Civilizational Collapse, Yikes!

I enjoyed “Are We Facing the Reality of Civilizational Collapse?” by Umair Haque, published on Medium on July 9, 2023. I mean, how could I not, considering the deck for the article was “The Hottest Days in 100,000 Years. How Long Do We Have, and What Does ‘Collapse’ Mean for a Civilization?”

The premise of the piece is that civilizational collapse is a long process, not a sudden apocalypse. This perspective is a valuable one and his arguments are sound and well-reasoned.  One disturbing element of the essay, however, is his use of “LOL” exactly a half-dozen times, but considering the topic, perhaps this was an attempt on the author’s part to represent the entirely appropriate state of hysteria this subject rightly engenders.

The article was a call to action, albeit subtly presented and largely only in the concluding paragraph when he asks if the stakes at play will be widely understood while there may still be time to do something to address the causes and symptoms of impending civilizational collapse. The overall tone is pessimistic, not that I would judge this an incomprehensible or undue conclusion.

There were some telling and chilling facts presented, including the annual budget for the U.N., which he reports is $3.5 billion. He rightly points out this is a paltry sum considering the huge ambitions the U.N. undertakes, including, of course, the lead in the fight to lessen climate change:

To put it another way, our civilization’s only real civilizational level public good, which is something like the UN, doesn’t even have the resources of an…upper league billionaire.

A niggling point here, but these days $3.5 billion may be more representative of low- or mid-level billionaires.

I also appreciated his critique of apocalyptic stories using “The Last of Us,” a show we both agree is quality entertainment, which he uses as an example of the common take on collapse as a sudden shift into individuals’ isolation. He argues that the better analogue is the Roman Empire, where, as they say, Rome was not built in a day, nor, as history records, disassembled in a day either. Haque writes:

All that took more than five hundred years.

Civilizational collapse is more like that than the post-apocalyptic vision. It’s not a libertarian fantasy, where the hated government is suddenly revealed to be the bad guy. Above all, what you miss when civilization begins to collapse? LOL, it’s a functioning government.

I suspect that there will be little laughing out loud regarding the absence of a functioning government, but I love his point about a “libertarian fantasy” behind typical portraits of the post-apocalypse. The fever for post-apocalypse settings and those typical portrayals are a pet-peeve of mine, as it happens.

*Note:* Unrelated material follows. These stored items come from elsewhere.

(** C1 as stated fails for the status domain of B1 and the progress domain
    of EC: these devices have no encoder.  [set_attribute] does nothing, so a
    request for a label of the table transmits no raw field to decode. *)
Lemma b1_ec_labels_do_not_round_trip :
  In "Standby" (values B1._status) /\
  ~ round_trips (fun l => snd (B1.set_attribute "status" (VStr l) (B1.init 2)))
      (B1.decoded B1.status) "status" "Standby" /\
  In "Idle" EC._progress /\
  ~ round_trips (fun l => snd (EC.set_attribute "progress" (VStr l) (EC.init 2)))
      (EC.decoded EC.progress) "progress" "Idle".
Proof.
  split; [simpl; tauto|]. split; [intros (raw & H & _); discriminate H|].
  split; [simpl; tauto|]. intros (raw & H & _). discriminate H.
Qed.

(** What B1 and EC do have is the decode direction: every entry of the
    status table is the decoding of its code, and every position of the
    progress table the decoding of its index. *)
Lemma b1_status_decodes code label :
  In (code, label) B1._status -> B1.decoded B1.status (VInt code) = Return (VStr label).
Proof.
  simpl. intros H.
  repeat (destruct H as [E|H]; [inversion E; reflexivity|]). contradiction.
Qed.

Lemma ec_progress_decodes i label :
  0 <= i -> nth_error EC._progress (Z.to_nat i) = Some label ->
  EC.decoded EC.progress (VInt i) = Return (VStr label).
Proof.
  intros H0 Hn.
  assert (Hlt : i < len EC._progress).
  { assert (Z.to_nat i < length EC._progress)%nat
      by (apply nth_error_Some; congruence).
    unfold len. lia. }
  cbn [EC.decoded lt_int as_number getitem_value].
  destruct (i <? len EC._progress) eqn:E; [|apply Z.ltb_ge in E; lia].
  destruct (getitem_in_range EC._progress i) as (x & Hg & Hx); [lia|].
  rewrite Hg. congruence.
Qed.

(** ** Device EC: decoding the program *)

Lemma ec_mode_list_length : len EC._mode_list = 200.
Proof. reflexivity. Qed.

Lemma ec_cloud_not_in_mode_list : ~ In "Cloud" EC._mode_list.
Proof.
  intros H. apply list_elem_of_In in H. revert H.
  apply (bool_decide_eq_false_1 ("Cloud" ∈ EC._mode_list)). vm_compute. reflexivity.
Qed.
(** * CanvasAI scene generator: a shallow embedding of [src/index.tsx]

    The page keeps one three.js scene with a group of generated meshes.
    [handleGenerateClick] sends the prompt (and an optional image) to the
    generative service, parses the JSON it answers and hands the value to
    [buildSceneFromData], which clears the group and rebuilds it.
    [handleImageUpload] stores an uploaded picture as a base64 payload.

    The payload has TypeScript type [any]: it is modelled as a JavaScript
    value ([JSValue]) with the property reads of the source written out,
    including the [TypeError] a read on [undefined] or [null] throws and
    the one a conversion to a number throws on a value that has none.
    JavaScript numbers are IEEE 754 doubles, here Rocq's primitive floats.
    Calls into three.js are kept as the constructor calls the source makes,
    with the arguments it computes.

    The handlers run one at a time, but two of them finish later: the
    handler of the Generate button is suspended at its [await] until the
    call settles, and the glTF exporter hands its result over in a later
    task. [step] and [run] take the click and the later half as two
    events, with whatever other events come in between. *)

From Stdlib Require Import List String Ascii Bool NArith Lia.
From Stdlib Require Import Floats Strings.Byte.
Import ListNotations.
Local Open Scope string_scope.
Local Open Scope list_scope.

This article is a good and interesting one, but if I have a critique it is that counter-examples of anti-collapse societal actions go unmentioned. Haque talks about the absurd income inequality of today and the equally absurd chronic inattention to infrastructure, as well as declining medical services and rising climate threats, but he doesn’t really look back at other times in American history when (other than climate threats—admittedly, a big “other than”) many of the same threats were at least partially addressed. Back in America’s late 19th Century , known as the time of Robber Barons, the economy was gamed in favor of the extremely wealthy and so-called regulatory agencies like the Railroad Commission were captured (i.e., bought and paid for) by industry and magnates interests (Frank Norris’s The Octopus is a great example from the American Realism school of literature that covers the effect of the railroads on common people back then). There are striking parallels between then and now, including gross wealth concentrations and regulatory agency capture, not to mention the capture of The United States Supreme Court (search for Seldon Whitehouse’s series of speeches, “The Scheme,” from the U.S. Senate floor). What is missing in this article is acknowledgement of the effectiveness of the Progressive movement (e.g. Teddy Rosevelt) that broke up Big Trusts, and also the FDR era, which shifted America into much more equitable distribution of America’s leap in productivity.

Yes, okay, perhaps this is a rather slender reed to cling to today, considering the “other than” of climate change, which he devastatingly addresses:

What’s more realistic—right about now— is a portrait of civilizational collapse that happens…the way…it is happening. Creeping, punctuated by catastrophe. Simmering, turning into a slow boil. Democracies erode, and slowly, there’s a return back to imperial style autocracy, which of course we already see in places like Russia, and is very much on the cards in America. Economies stagnate and decline, not just because of climate change, but also because of the stunning lack of a plan to really do much about it, which means of course that things as basic as spreading crop failures and rivers running dry begin to happen. Systems buckle, break, and implode. You don’t have to be a genius to see that the combination of racing heat pushing the boundaries of what human bodies can take and straining electrical grids is going to lead to some very dark places.

Indeed, the question remains: Will enough of us understand the stakes and take the action required to brighten our future?